Offering various FLEXIBLE and STRUCTURAL epoxies for your restoration needs

Process for Restoration of House and Barn Sills

House sills, barn sills etc. can often be restored with wood preservative and epoxy.  The sills usually rot from the bottom outside area and the decay fungus works its way up and into the sill.  If there was a membrane such as EPDM below the sill, the rising damp would have condensed underneath and went back into the foundation hence minimizing the chances for the fungus to take hold and breakdown the wood. 

Replacement of sills is not always the best option.  Once the sills have been exposed from the outside and preferably 1'-2' above the sills so the stud and post bottoms are in view, a better analysis can be done.
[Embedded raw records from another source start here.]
(** * Backbeat ingestion pipeline: a shallow embedding

    The development follows three source files of the repository:
    - [lib/queuePopulator/IngestionReader.js]   (module [Reader]),
    - [lib/queuePopulator/IngestionProducer.js] (module [Producer]),
    - [lib/KafkaBacklogMetrics.js]              (module [Backlog]).

    Callbacks are modelled by their outcome: a function that ends in
    [done(null, v)] returns [Done v], one that ends in [done(err)] returns
    [Failed err], and one that never reaches its callback returns
    [Thrown]: its body raises a JavaScript exception, or it waits for an
    event that never comes.  State that the code mutates (the reader
    object, its producer, the batch state, the Coordinator nodes) is
    threaded explicitly and survives a failure, as it does in the source.
    Asynchronous operations complete in the order in which they are
    issued, and so do the iterations of an asynchronous loop; numbers are
    integers; loggers and metrics are left out.

    The definitions come first; the properties follow, one module of facts
    per source file ([ProducerFacts], [ReaderFacts], [BacklogFacts]). *)

From Stdlib Require Import ZArith List Bool Lia.
From stdpp Require Import base option list gmap strings sorting.

Local Open Scope Z_scope.

(* ===================================================================== *)
(** ** JavaScript values used by the three files *)
(* ===================================================================== *)

Module Js.

(** [!!s] for a value that is either [undefined] ([None]) or a string. *)
Definition truthy (s : option string) : bool :=
  match s with
  | Some (String _ _) => true
  | _ => false
  end.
Criteria for restoring them could include 
1. Visibility of the historic fabric from the inside 
2. Stud and post connections on top of the sills 
3. Condition of the foundation below 
4. Whether there are intersecting joist and girders plus the condition of these perpendicular members if they exist 
5. The extent of decay and settling in the sill itself 
6. Whether the specifications include lifting the wall above to correct the elevation. 
The question of cost to replace verses restore will probably be answered after professionally analyzing these six criteria.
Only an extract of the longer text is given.